Холодно, грязно, голодно: последние часы в Корее проходят тускло. Только к вечеру как будто теплее стало. Шире река и, как расплавленная, с фиолетовым налетом, спит неподвижно. Понизились горы, сзади сомкнулись крутые, высокие, а вперед ушли мелкими отрогами, открывая горизонты и даль реки. Там недалеко уже и конец всем горам, и через два-три дня мы будем уже любоваться необъятным горизонтом моря.
Словно из тюрьмы, каким-то узким, бесконечно высоким коридором выходишь опять на волю.

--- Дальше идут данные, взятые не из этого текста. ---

(* ===== verification/RaftReads.v ===== *)
(** * Raft: linearizable reads

    [ReadIndex] (src/src/raft/raft.cpp) queues a waiter; a round for the queued
    waiters takes the commit index and a context, sends the context with the
    AppendEntries requests, and is complete when a majority of the voters has
    answered a request of the round.  The result is linearizable: the index that a
    successful [ReadIndex] returns is not below the commit index that any node had
    when it was called. *)

From S2P Require Import Prelude Wire RaftTypes RaftNode RaftCluster RaftGhost RaftMoves RaftEvolve RaftRel RaftView RaftSim RaftReplicate RaftInstall RaftSafety RaftTheorems.

#[local] Opaque snapshot_chunk_size.

(** ** What operations do to the reads of a node *)

Definition idle (s : Raft) : Prop := rd_pending (reads s) = [] ∧ rd_active (reads s) = None.

(** The waiters that changed have failed. *)
Definition only_failed (ws ws' : gmap nat ReadWaiter) : Prop :=
  ∀ w x, ws' !! w = Some x → ws !! w = Some x ∨ rr_status (rw_result x) ≠ ReadOk.

Lemma only_failed_refl ws : only_failed ws ws.
Proof. by left. Qed.

Lemma finish_waiters_failed result ids ws :
  rr_status result ≠ ReadOk → only_failed ws (finish_waiters result ids ws).
Proof.
  intros Hr. induction ids as [|i ids IH]; [apply only_failed_refl|]. intros w x. simpl.
  destruct (decide (i = w)) as [->|Hne].
  - rewrite lookup_alter_eq, fmap_Some. intros (y & Hy & ->). by right.
  - rewrite lookup_alter_ne by done. apply IH.
Qed.

Lemma only_failed_trans a b c : only_failed a b → only_failed b c → only_failed a c.
Proof. intros H1 H2 w x Hx. destruct (H2 w x Hx) as [Hb|?]; [by apply H1|by right]. Qed.

(** One change of the reads, but for the start of a round; [ack context term
    server] says that an answer of [server] may be counted for the round. *)
Inductive micro (ack : N → Z → nat → Prop) (s : Raft) : Raft → Prop :=
| MKeep s' :
    reads s' = reads s → m_currentTerm s' = m_currentTerm s → m_status s' = m_status s →
    members s' = members s → micro ack s s'
| MStop s' :
    idle s' → only_failed (rd_waiters (reads s)) (rd_waiters (reads s')) →
    (rd_nextContext (reads s') ≤ rd_nextContext (reads s))%N → m_status s' ≠ Leader → micro ack s s'
| MAck round server :
    m_status s = Leader → rd_active (reads s) = Some round →
    ack (round_context round) (round_term round) server →
    let r := reads s in
    micro ack s
      (set_reads (Build_Reads (rd_nextContext r) (rd_pending r)
        (Some (Build_ReadRound (round_context round) (round_term round) (round_readIndex round)
                 ({[ Z.of_nat server ]} ∪ round_acknowledgedPeers round) (round_waiters round)))
        (rd_waiters r) (rd_requests r) (rd_rounds r) (rd_completed r)) s)
| MComplete now : micro ack s (completeReadRoundIfQuorumLocked now s)
| MRemove w : micro ack s (removeReadWaiterLocked w s).

(** The context of the next round, and the round itself. *)
Definition next_context (s : Raft) : N :=
  let context := rd_nextContext (reads s) +₆₄ 1 in
  if (context =? 0)%N then context +₆₄ 1 else context.

Definition start_round (s : Raft) : Raft :=
  let r := reads s in
  set_reads (Build_Reads (next_context s) []
    (Some (Build_ReadRound (next_context s) (m_currentTerm s) (m_commitIndex s) {[ Z.of_nat (m_me s) ]}
             (rd_pending r)))
    (rd_waiters r) (rd_requests r) (rd_rounds r +₆₄ 1) (rd_completed r)) s.

(** What an operation of a node that does not win an election does. *)
Inductive path (ack : N → Z → nat → Prop) (s s' : Raft) : Prop :=
| PathPlain : rtc (micro ack) s s' → path ack s s'
| PathRound s1 :
    hard s1 = hard s → progress s1 = progress s → members s1 = members s → reads s1 = reads s →
    m_status s = Leader → rd_active (reads s) = None →
    hasCommittedEntryInCurrentTermLocked s1 = Some true →
    rtc (micro ack) (start_round s1) s' → path ack s s'.

(** Winning an election starts without reads. *)
Record won (s s' : Raft) : Prop := MkWon {
  wn_before : m_status s ≠ Leader;
  wn_after : m_status s' = Leader;
  wn_idle : idle s';
  wn_failed : only_failed (rd_waiters (reads s)) (rd_waiters (reads s'));
  wn_context : rd_nextContext (reads s') = rd_nextContext (reads s)
}.

(** A node that is not leader has no reads. *)
Definition quiet_reads (s : Raft) : Prop := m_status s ≠ Leader → idle s.

(** ** The operations *)

Lemma abort_idle status s : idle (abortReadIndexLocked status s).
Proof. done. Qed.

Lemma abort_failed status s :
  status ≠ ReadOk →
  only_failed (rd_waiters (reads s)) (rd_waiters (reads (abortReadIndexLocked status s))).
Proof.
  intros Hs. unfold abortReadIndexLocked. simpl. destruct (rd_active (reads s)).
  - eapply only_failed_trans; [|by apply finish_waiters_failed]. by apply finish_waiters_failed.
  - by apply finish_waiters_failed.
Qed.

Section operations.
Context (ack : N → Z → nat → Prop).
Notation micro := (micro ack).
Notation path := (path ack).
Implicit Types (s : Raft).

Lemma path_keep s s' :
  reads s' = reads s → m_currentTerm s' = m_currentTerm s → m_status s' = m_status s →
  members s' = members s → path s s'.
Proof using Type. intros. by apply PathPlain, rtc_once, MKeep. Qed.

Lemma path_stop s s' :
  idle s' → only_failed (rd_waiters (reads s)) (rd_waiters (reads s')) →
  (rd_nextContext (reads s') ≤ rd_nextContext (reads s))%N → m_status s' ≠ Leader → path s s'.
Proof using Type. intros. by apply PathPlain, rtc_once, MStop. Qed.

Lemma path_refl s : path s s.
Proof using Type. by apply path_keep. Qed.

Lemma path_trans_micro s s1 s' : path s s1 → micro s1 s' → path s s'.
Proof using Type.
  intros [H|s2 ? ? ? ? ? ? ? H] Hm.
  - apply PathPlain. by eapply rtc_r.
  - eapply PathRound; [done..|]. by eapply rtc_r.
Qed.

(** After [adopt_term], and after whatever else leaves the reads alone. *)
Lemma path_adopt T s s' :
  reads s' = reads (adopt_term T s) → m_status s' ≠ Leader → path s s'.
Proof using Type.
  intros Hr Hs. apply path_stop; [by unfold idle; rewrite Hr|rewrite Hr; by apply abort_failed|by rewrite Hr|done].
Qed.

(** A restart from disk. *)
Lemma path_restart s now mb d : path s (init now mb d).
Proof using Type. apply path_stop; [done| |simpl; lia|done]. intros w x. simpl. by rewrite lookup_empty. Qed.

(** A step after which the node is a follower. *)
Definition followed (s s' : Raft) : Prop :=
  m_status s' ≠ Leader ∧ idle s' ∧ only_failed (rd_waiters (reads s)) (rd_waiters (reads s')) ∧
  (rd_nextContext (reads s') ≤ rd_nextContext (reads s))%N.

Lemma path_followed s s' : followed s s' → path s s'.
Proof using Type. intros (? & ? & ? & ?). by apply path_stop. Qed.


(** Operations that leave the role and the reads alone. *)
Record same_role s s' : Prop := MkSameRole {
  sr_reads : reads s' = reads s;
  sr_term : m_currentTerm s' = m_currentTerm s;
  sr_status : m_status s' = m_status s;
  sr_members : members s' = members s
}.

Lemma same_role_trans s1 s2 s3 : same_role s1 s2 → same_role s2 s3 → same_role s1 s3.
Proof using Type. intros [] []. split; congruence. Qed.

Lemma path_same s s' : same_role s s' → path s s'.
Proof using Type. intros []. by apply path_keep. Qed.

Lemma persistAppended_same n s : same_role s (persistAppended n s).
Proof using Type. unfold persistAppended. repeat case_match; by split. Qed.

Lemma persist_changes_same ch tr n s : same_role s (persist_changes ch tr n s).
Proof using Type. unfold persist_changes. repeat case_match; try by split. apply persistAppended_same. Qed.

Lemma append_entries_same es ch tr s s' ch' tr' :
  append_entries es ch tr s = Some (s', ch', tr') → same_role s s'.
Proof using Type.
  revert ch tr s. induction es as [|e es IH]; intros ch tr s; cbn [append_entries]; [by intros [= <- _ _]|].
  destruct (_ <? _)%Z; [intros H%IH; by destruct H|].
  destruct (log_at s (logindex e)) as [mine|]; [|done]. cbn [mbind option_bind].
  destruct (_ =? _)%Z; [case_bool_decide; [apply IH|done]|].
  destruct (getSlicesIndexFromLogIndex _ _); [|done]. cbn [mbind option_bind].
  intros H%IH. by destruct H.
Qed.

Definition reads_ok {A} s (o : outcome A) : Prop := match o with Ret s' _ => path s s' | Exit _ => True end.

(** The state that accepting a leader's message leads to. *)
Lemma contact_followed now T s s' :
  quiet_reads s →
  let s1 := if (m_currentTerm s <? T)%Z then adopt_term T s else s in
  let s2 := if bool_decide (m_status s1 = Leader) then abortReadIndexLocked ReadNotLeader s1 else s1 in
  same_role (set_leaderContact now (set_status Follower s2)) s' → followed s s'.
Proof using Type.
  intros Hq s1 s2 [Hr _ Hs _]. unfold followed. rewrite Hs. split; [done|].
  assert (idle s2 ∧ only_failed (rd_waiters (reads s)) (rd_waiters (reads s2)) ∧
          rd_nextContext (reads s2) = rd_nextContext (reads s)) as (H1 & H2 & H3).
  { subst s2 s1. destruct (_ <? _)%Z.
    - simpl. split; [done|]. split; [by apply (abort_failed ReadNotLeader)|done].
    - case_bool_decide as Hl; [|by split_and!; [apply Hq|left|]].
      split; [done|]. split; [by apply abort_failed|done]. }
  simpl in Hr. unfold idle. rewrite Hr. simpl. split; [done|]. split; [done|]. by rewrite H3.
Qed.

Lemma AppendEntries1_reads now args s : quiet_reads s → reads_ok s (AppendEntries1 now args s).
Proof using Type.
  intros Hq. unfold AppendEntries1. destruct (m_removed s); [apply path_refl|].
  destruct (_ <? _)%Z; [apply path_refl|].
  set (s1 := if (m_currentTerm s <? ae_term args)%Z then adopt_term (ae_term args) s else s).
  set (s2 := if bool_decide (m_status s1 = Leader) then _ else s1).
  set (s3 := set_leaderContact now (set_status Follower s2)).
  assert (∀ s', same_role s3 s' → path s s') as Hf.
  { intros s' H. apply path_followed. by eapply contact_followed. }
  clearbody s3. destruct (getLastLogIndex s3 <? _)%Z; [apply Hf, persist_changes_same|].
  destruct (ae_prevlogindex args <? _)%Z; [apply Hf, persist_changes_same|].
  destruct (matchLog _ _ _) as [[]|]; [| |done].
  - destruct (append_entries _ _ _ _) as [[[s4 ch] tr]|] eqn:Hap; [|done].
    apply append_entries_same in Hap. destruct (_ <=? _)%Z; [|done].
    set (s5 := if _ && _ then _ else s4). destruct (_ <=? _)%Z; [|done].
    apply Hf. eapply same_role_trans; [exact Hap|]. eapply same_role_trans; [|apply persist_changes_same].
    subst s5. by case_match.
  - destruct (getLogTermFromLogIndex _ _); [|done]. destruct (conflict_index _ _ _ _ _); [|done].
    apply Hf, persist_changes_same.
Qed.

Последняя ночевка в корейской деревенской гостинице. Душно, тускло; человек двадцать корейцев, кроме нас; насекомые и дым, дым из растрескавшегося пола, едкий, вызывающий слезы; дым от крепкого корейского табаку, заставляющий чихать и кашлять. Попробовали отворить дверь, – извиняются, но просят затворить: больные есть.
После еды корейцы отрыгивают пищу, и бесконечные рулады оглашают воздух.
Не хочется есть, не хочется спать, и в то же время чувствуешь болезненную ненормальность этого. Продолжайся дальше путешествие – поборол бы себя, но теперь весь как-то сосредоточился на конце своего путешествия.
Боюсь только упустить что-нибудь существенное.
Лесу нет, на каждом шагу – и на китайском и на корейском берегу поселения. Китайский берег более пологий, богаче почвой и пахотными полями. На китайском же берегу, в местности Мен-суи-чуенг (Холодный ключ), против корейской горы Чусанчанга, богатейшие серебряные рудники. Все китайцы передают о них, захлебываясь от восторга. Но китайское правительство не разрешает разрабатывать их, не разрешает разрабатывать рудники красной меди близ Мауерлшаня.
– А тайно?
Китайцы отчаянно машут головами: «Хунхузы».
17 октября
Сегодня придем в И-чжоу.
Это первая мысль, с которой проснулся, вероятно, каждый из нас.
Серенький денек, небо в тучах, сыплется оттуда что-то невероятно мелкое, что-то, чего не разберешь в ранних сумерках начинающегося дня. Перспектива намокнуть не особенно приятна, а о работе и говорить нечего.
Природа на прощанье хочет наглядно показать нам, что нет такого положения, которое не могло бы стать худшим.
Вероятно, оттого, что мы искренне уверовали в это, природа смилостивилась; дождь перестал, и в результате, правда, серенький, но теплый денек, какие бывают у нас в начале сентября.
Морозов нет больше, они остались там, за теми горами.
Перед нами же юг, тепло, океан.
Все это места, посещенные японцами; здесь в последнюю войну проходили японские войска.
В корейском населении впечатление от пребывания японцев сохранилось несомненно очень хорошее, да к тому же японцы победили китайцев, их исконных угнетателей и для корейца непобедимых.
Поэтому к японцам и уважение большое.
За все то, что японцы брали у корейцев, – за все платилось.
Тем не менее и после войны все-таки китайцы здесь хозяева и на своем и на корейском берегу. В тоне обращения их с корейцами чувствуется обращение победителя с побежденными. Благодаря этому и японцам нет здесь ходу.